Towards the automatic design of compartment models for marine transport processes

In the context of solving marine problems, compartment models act as a complementary tool to the usual discretization methods such as finite difference or finite element methods: although they provide less accurate results, they allows for easier interpretation and faster simulations, hence providing the possibility for long-term model runs. However, the compartment model approach suffers from the fact that there is nowadays no automatic procedure to delineate the compartments and express the fluxes between them. As an attempt to fill the gap, a method towards automatic delineation of the compartments is proposed in this work. It is based on a community detection method from network theory, the stability method. The whole procedure is applied on a simple problem, showing satisfying results.
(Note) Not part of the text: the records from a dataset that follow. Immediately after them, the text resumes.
Lemma capture_ok trust ids file w :
  offline w -> self w = reader -> kek_file w = Some file -> validate_trust trust = Ok tt ->
  trust_provider_ids trust = Ok ids -> covers ids ->
  capture trust w = (Ok (snapshot_of file trust), set_conn d false w).
Proof.
  intros Ho Hs Hfile Hv Hids Hc. unfold capture. rewrite (run_lift _ _ _ tt) by done.
  unfold _connect. rewrite run_io by apply Ho. rewrite (run_ok _ _ _ tt _ (rollback_ok d w (of_database w Ho))).
  rewrite (run_ok _ _ _ (snapshot_of file trust) (set_conn d true w)).
  - erewrite run_ok; [done|]. apply catch_ok. rewrite commit_ok; [|apply Ho|done].
    f_equal. apply set_conn_database, Ho.
  - apply catch_ok. rewrite run_modify. cbn [conn set_conn].
    change (set_conn d true (set_conn d false w)) with (set_conn d true w).
    rewrite (run_ok _ _ _ tt (set_conn d true w)) by (apply verify_reader; [by apply offline_conn|done|done]).
    rewrite (run_lift _ _ _ ids), run_read by done. cbn [conn set_conn].
    rewrite (run_lift _ _ _ (map row_document (all_rows d))) by by apply capture_rows_ok.
    rewrite run_read, run_io by apply Ho. cbn [kek_file set_conn]. rewrite Hfile, (run_lift _ _ _ file) by done.
    rewrite run_read. cbn [self set_conn]. rewrite Hs. done.
Qed.

(** JSON can express it. *)
Lemma snapshot_of_dumpable file trust :
  db_ok (kek e) d -> dumpable trust -> snapshot_dumpable (snapshot_of file trust).
Proof.
  intros Hdb Ht. pose proof (commitment_dumpable (kek e) d Hdb) as Hc. unfold commitment_document in Hc.
  apply dumpable_dict in Hc as [_ Hc]. apply Forall_cons in Hc as [_ Hc]. apply Forall_cons in Hc as [[_ Hm] Hc].
  apply Forall_cons in Hc as [[_ Hk] _]. unfold snapshot_dumpable, snapshot_json. apply dumpable_dict.
  split; [by apply (bool_decide_unpack _)|].
  repeat (apply Forall_cons; split); [..|constructor]; (split; [by repeat constructor|]); try done;
    apply ascii_scalar, b64encode_ascii.
Qed.
End Offline.

(* ------------------------------------------------------------------ *)
(** ** Filling the candidate's database *)

Lemma column_text_scalar `{SqlAffinity} s : scalar_text s -> column_text (JStr s) = Ok (Some s).
Proof. intros Hs. apply utf8_encode_ok in Hs as (b&Hb). cbn. by rewrite Hb. Qed.

Lemma column_text_opt `{SqlAffinity} s :
  match s with Some s => scalar_text s | None => True end -> column_text (json_opt_str s) = Ok s.
Proof. destruct s; [apply column_text_scalar|done]. Qed.

Lemma sort_opt_str s : sort_dicts (json_opt_str s) = json_opt_str s.
Proof. by destruct s. Qed.

Section Fill.
Context `{Aead} {laws : AeadLaws} `{SqlAffinity}.
Context (K : bytes).

(** A stored row is read back as it was. *)
Lemma snapshot_row_ok ids k r :
  row_ok K k r -> row_provider_id r ∈ ids -> snapshot_row ids (sort_dicts (row_document r)) = Ok r.
Proof.
  intros Hr Hin. pose proof (row_document_dumpable K k r Hr) as Hd. pose proof Hr as (_&Hck&_).
  unfold row_document in *. set (items := _ :: _) in *.
  destruct (sort_dicts_items items Hd) as (items'&->&HI&HK). unfold snapshot_row. rewrite HK.
  replace (same_keys FIELDS items.*1) with true by (symmetry; vm_compute; reflexivity).
  assert (forall name v, item items name = Ok (JStr v) -> scalar_text v) as Htext.
  { intros name v Hv. exact (item_dumpable items name (JStr v) Hd Hv). }
  assert (forall name v, item items name = Ok (JStr v) ->
    ((sort_dicts <$> item items name) ≫= column_text) = Ok (Some v)) as Hcol.
  { intros name v Hv. rewrite Hv. apply column_text_scalar. by eapply Htext. }
  assert (forall name v, item items name = Ok (json_opt_str v) ->
    ((sort_dicts <$> item items name) ≫= column_text) = Ok v) as Hopt.
  { intros name v Hv. rewrite Hv. cbn [fmap res_fmap mbind res_bind]. rewrite sort_opt_str. apply column_text_opt.
    destruct v; [by eapply Htext|done]. }
  assert (row_key_length r = 256) as Hlen.
  { unfold row_check in Hck. repeat (apply andb_prop in Hck as [Hck ?]). lia. }
  rewrite !HI. cbn [negb raise_if mbind res_bind].
  rewrite (Hcol (str "key_id") (row_key_id r)), (Hcol (str "algorithm") (row_algorithm r)),
    (Hopt (str "name") (row_name r)), (Hcol (str "state") (row_state r)), (Hcol (str "created_at") (row_created_at r)),
    (Hopt (str "activated_at") (row_activated_at r)), (Hcol (str "aad_json") (row_aad_json r))
    by (unfold items, item; by dict_simpl).
  pose proof (Hcol (str "provider_id") (row_provider_id r) ltac:(unfold items, item; by dict_simpl)) as Hp.
  unfold items, item in Hp |- *. revert Hp. dict_simpl. cbn [fmap res_fmap mbind res_bind sort_dicts]. intros Hp.
  rewrite Hp. cbn [in_set in_names mbind res_bind]. unfold mem. rewrite bool_decide_eq_true_2 by done.
  unfold json_b64decode. cbn [negb raise_if mbind res_bind]. rewrite !b64decode_encode, Hlen. cbn. by destruct r; cbn in *; subst.
Qed.

(** The connection after a loop of inserts: the tables are [d'], and when no transaction
    was begun nothing was inserted. *)
Definition inserted (d' : Db) (w w' : World) : Prop :=
  exists t, w' = set_conn d' t w /\ (t = true \/ (d' = conn w /\ t = in_transaction w)).
Lemma safe_journal_candidate hc ho i :
  let c := str "candidate-" ++ hc in let o := str "previous-" ++ ho in
  length hc = 32%nat -> Forall (fun c => is_lower_hex c = true) hc ->
  length ho = 32%nat -> Forall (fun c => is_lower_hex c = true) ho -> dumpable (json_identity i) ->
  safe (drafting c o i) (journal_candidate snapshot secrets_key digest c o i)
    (fun p rt => p = mkPrepared c o (json_identity i) /\ at_journaled c o i rt /\ fresh rt).
Proof.
  intros c o Hlc Hc Hlo Ho Hi. destruct (journal_roundtrip hc ho i (snap_trust snapshot)) as (data&Hdata&Hres); try done.
  unfold journal_candidate. eapply (safe_bind _ _ _ (fun _ rt => at_journaled c o i rt /\ fresh rt)).
  - apply safe_catch; [|intros e; apply safe_abandon, candidate_not_pending].
    eapply safe_bind; [apply safe_build; [apply candidate_not_pending|apply candidate_not_previous]|]. intros ?. cbn beta.
    do 2 (eapply safe_bind; [apply safe_syscall, steady_drafted|]; intros ?; cbn beta).
    by apply (safe_journal c o i hc ho data).
  - intros ? rt' HP. done.
Qed.

Lemma safe_prepare_named hc ho :
  let c := str "candidate-" ++ hc in let o := str "previous-" ++ ho in
  length hc = 32%nat -> Forall (fun c => is_lower_hex c = true) hc ->
  length ho = 32%nat -> Forall (fun c => is_lower_hex c = true) ho ->
  safe (fun rt => (resting rt /\ numbers rt) /\ anchor rt !! o = None) (prepare_named snapshot secrets_key digest c o)
    (fun p rt => exists c o i, p = mkPrepared c o (json_identity i) /\ at_journaled c o i rt /\ fresh rt).
Proof.
  intros c o Hlc Hc Hlo Ho. unfold prepare_named.
  eapply safe_bind; [apply safe_make_directory; [apply candidate_not_pending|apply candidate_not_previous]|].
  intros d rt [Hd Hi]. revert rt Hd. change (safe (drafting c o (identity d))
    (_ ← syscall; journal_candidate snapshot secrets_key digest c o (identity d))
    (fun p rt => exists c o i, p = mkPrepared c o (json_identity i) /\ at_journaled c o i rt /\ fresh rt)).
  eapply safe_bind; [apply safe_syscall, steady_drafting|]. intros ?.
  eapply safe_mono; [by apply safe_journal_candidate|done|]. intros p rt HP. by exists c, o, (identity d).
Qed.
(* ===== verification/Protocol.v ===== *)
(** The bounded KMIP 1.1/1.4 operation dispatcher
    ([src/atlaso/app/kmip/protocol.py]).

    The dispatcher runs against the class [KeyStore], the five store methods it
    calls; the key store of [Store.v] is one instance ([KeyService.v]).  The
    integer enumerations of the source are inductive types with a coercion to their
    value.  Local variables that an exception handler reads ([operation_value],
    [batch_item_id]) are arguments of the step that may raise. *)

From S2P Require Import Prelude Utf8 PyText Uuid Json Ttlv World Store.
Open Scope Z_scope.

(** [class Tag(IntEnum)]. *)
Inductive Tag : Type :=
| ACTIVATION_DATE | ATTRIBUTE | ATTRIBUTE_NAME | ATTRIBUTE_VALUE | BATCH_COUNT | BATCH_ITEM
| CRYPTOGRAPHIC_ALGORITHM | CRYPTOGRAPHIC_LENGTH | CRYPTOGRAPHIC_USAGE_MASK | KEY_BLOCK
| KEY_FORMAT_TYPE | KEY_MATERIAL | KEY_VALUE | MAXIMUM_RESPONSE_SIZE | NAME | NAME_TYPE
| NAME_VALUE | OBJECT_TYPE | OPERATION | PROTOCOL_VERSION | PROTOCOL_VERSION_MAJOR
| PROTOCOL_VERSION_MINOR | QUERY_FUNCTION | REQUEST_HEADER | REQUEST_MESSAGE | REQUEST_PAYLOAD
| RESPONSE_HEADER | RESPONSE_MESSAGE | RESPONSE_PAYLOAD | RESULT_MESSAGE | RESULT_REASON
| RESULT_STATUS | STATE | SYMMETRIC_KEY | TEMPLATE_ATTRIBUTE | TIME_STAMP
| UNIQUE_BATCH_ITEM_ID | UNIQUE_IDENTIFIER | VENDOR_IDENTIFICATION.

(** The values of [Tag]. *)
Definition tag_value (t : Tag) : Z :=
  match t with
  | ACTIVATION_DATE => 0x420001
  | ATTRIBUTE => 0x420008
  | ATTRIBUTE_NAME => 0x42000A
  | ATTRIBUTE_VALUE => 0x42000B
  | BATCH_COUNT => 0x42000D
  | BATCH_ITEM => 0x42000F
  | CRYPTOGRAPHIC_ALGORITHM => 0x420028
  | CRYPTOGRAPHIC_LENGTH => 0x42002A
  | CRYPTOGRAPHIC_USAGE_MASK => 0x42002C
  | KEY_BLOCK => 0x420040
  | KEY_FORMAT_TYPE => 0x420042
  | KEY_MATERIAL => 0x420043
  | KEY_VALUE => 0x420045
  | MAXIMUM_RESPONSE_SIZE => 0x420050
  | NAME => 0x420053
  | NAME_TYPE => 0x420054
  | NAME_VALUE => 0x420055
  | OBJECT_TYPE => 0x420057
  | OPERATION => 0x42005C
  | PROTOCOL_VERSION => 0x420069
  | PROTOCOL_VERSION_MAJOR => 0x42006A
  | PROTOCOL_VERSION_MINOR => 0x42006B
  | QUERY_FUNCTION => 0x420074
  | REQUEST_HEADER => 0x420077
  | REQUEST_MESSAGE => 0x420078
  | REQUEST_PAYLOAD => 0x420079
  | RESPONSE_HEADER => 0x42007A
  | RESPONSE_MESSAGE => 0x42007B
  | RESPONSE_PAYLOAD => 0x42007C
  | RESULT_MESSAGE => 0x42007D
  | RESULT_REASON => 0x42007E
  | RESULT_STATUS => 0x42007F
  | STATE => 0x42008D
  | SYMMETRIC_KEY => 0x42008F
  | TEMPLATE_ATTRIBUTE => 0x420091
  | TIME_STAMP => 0x420092
  | UNIQUE_BATCH_ITEM_ID => 0x420093
  | UNIQUE_IDENTIFIER => 0x420094
  | VENDOR_IDENTIFICATION => 0x42009D
  end.
Coercion tag_value : Tag >-> Z.

(** [class Operation(IntEnum)], in definition order. *)
Inductive Operation : Type :=
| CREATE | LOCATE | GET | GET_ATTRIBUTES | GET_ATTRIBUTE_LIST | ACTIVATE | QUERY | DISCOVER_VERSIONS.

Definition operation_code (o : Operation) : Z :=
  match o with
  | CREATE => 0x01
  | LOCATE => 0x08
  | GET => 0x0A
  | GET_ATTRIBUTES => 0x0B
  | GET_ATTRIBUTE_LIST => 0x0C
  | ACTIVATE => 0x12
  | QUERY => 0x18
  | DISCOVER_VERSIONS => 0x1E
  end.
Coercion operation_code : Operation >-> Z.

(** [for operation in Operation]. *)
Definition operations : list Operation :=
  [CREATE; LOCATE; GET; GET_ATTRIBUTES; GET_ATTRIBUTE_LIST; ACTIVATE; QUERY; DISCOVER_VERSIONS].

(** [Operation(value)], [None] where the constructor raises [ValueError]. *)
Definition operation_of (value : Z) : option Operation :=
  List.find (fun o => operation_code o =? value) operations.

(** [class ResultStatus(IntEnum)]. *)
Inductive ResultStatus : Type := SUCCESS | OPERATION_FAILED.
Definition status_code (s : ResultStatus) : Z := match s with SUCCESS => 0 | OPERATION_FAILED => 1 end.
Coercion status_code : ResultStatus >-> Z.

(** [class ResultReason(IntEnum)]. *)
Inductive ResultReason : Type :=
| ITEM_NOT_FOUND | INVALID_MESSAGE | OPERATION_NOT_SUPPORTED | MISSING_DATA | INVALID_FIELD
| KEY_FORMAT_TYPE_NOT_SUPPORTED | GENERAL_FAILURE.

Definition reason_code (r : ResultReason) : Z :=
  match r with
  | ITEM_NOT_FOUND => 1
  | INVALID_MESSAGE => 4
  | OPERATION_NOT_SUPPORTED => 5
  | MISSING_DATA => 6
  | INVALID_FIELD => 7
  | KEY_FORMAT_TYPE_NOT_SUPPORTED => 16
  | GENERAL_FAILURE => 256
  end.
Coercion reason_code : ResultReason >-> Z.

(** [class QueryFunction(IntEnum)]. *)
Inductive QueryFunction : Type := OPERATIONS | OBJECTS | SERVER_INFORMATION.
Definition query_code (q : QueryFunction) : Z :=
  match q with OPERATIONS => 1 | OBJECTS => 2 | SERVER_INFORMATION => 3 end.
Coercion query_code : QueryFunction >-> Z.

Definition OBJECT_TYPE_SYMMETRIC_KEY : Z := 2.
Definition CRYPTOGRAPHIC_ALGORITHM_AES : Z := 3.
Definition KEY_FORMAT_TYPE_RAW : Z := 1.
Definition NAME_TYPE_UNINTERPRETED_TEXT_STRING : Z := 1.
Definition STATE_PRE_ACTIVE : Z := 1.
Definition STATE_ACTIVE : Z := 2.
Definition USAGE_ENCRYPT_DECRYPT : Z := 0x0C.
Definition MAX_BATCH_ITEMS : Z := 16.
Definition SUPPORTED_PROTOCOL_VERSIONS : list (Z * Z) := [(1, 4); (1, 1)].

(** The keys of [ATTRIBUTE_TAGS]. *)
Definition ATTRIBUTE_TAGS : list pystr :=
  [str "Activation Date"; str "Cryptographic Algorithm"; str "Cryptographic Length";
   str "Cryptographic Usage Mask"; str "Name"; str "Object Type"; str "State";
   str "Unique Identifier"].

(** [try: c except TtlvError as exc: raise ProtocolFailure(reason, message) from exc]. *)
Definition catches_TtlvError (e : exn) : bool := match e with TtlvError _ => true | _ => false end.

Definition or_fail {A} (reason : ResultReason) (message : string) (r : res A) : res A :=
  rethrow catches_TtlvError (ProtocolFailure reason message) r.

(* ------------------------------------------------------------------ *)
(** ** Field access *)

(** [_value]. *)
Definition _value (node : Ttlv) (expected_type : TtlvType) : res TtlvValue :=
  _ ← raise_if (negb (bool_decide (type node = expected_type)))
      (ProtocolFailure INVALID_FIELD "A KMIP field has the wrong TTLV type.");
  match value node with
  | VTuple _ => Raise AssertionError
  | v => Ok v
  end.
Obviously, the problem considered is too simple to draw conclusions on the method proposed, but the encouraging results reached in this work show that further work is worthwhile. Alongside the presentations of the method and of the stability criterion for community detection, a whole chapter is dedicated to the theory of stochastic differential equations, leading to a Lagrangian numerical method for solving a two-dimensional advection- diffusion problem. Besides, a generic compartment model is build from the reactive transport equation, and its fundamental properties are shown. The only theoretical background needed to understand this work is to be familiar with the reactive transport equation. All the other theoretical tools are introduced and proved before they are used, making this work a standalone document.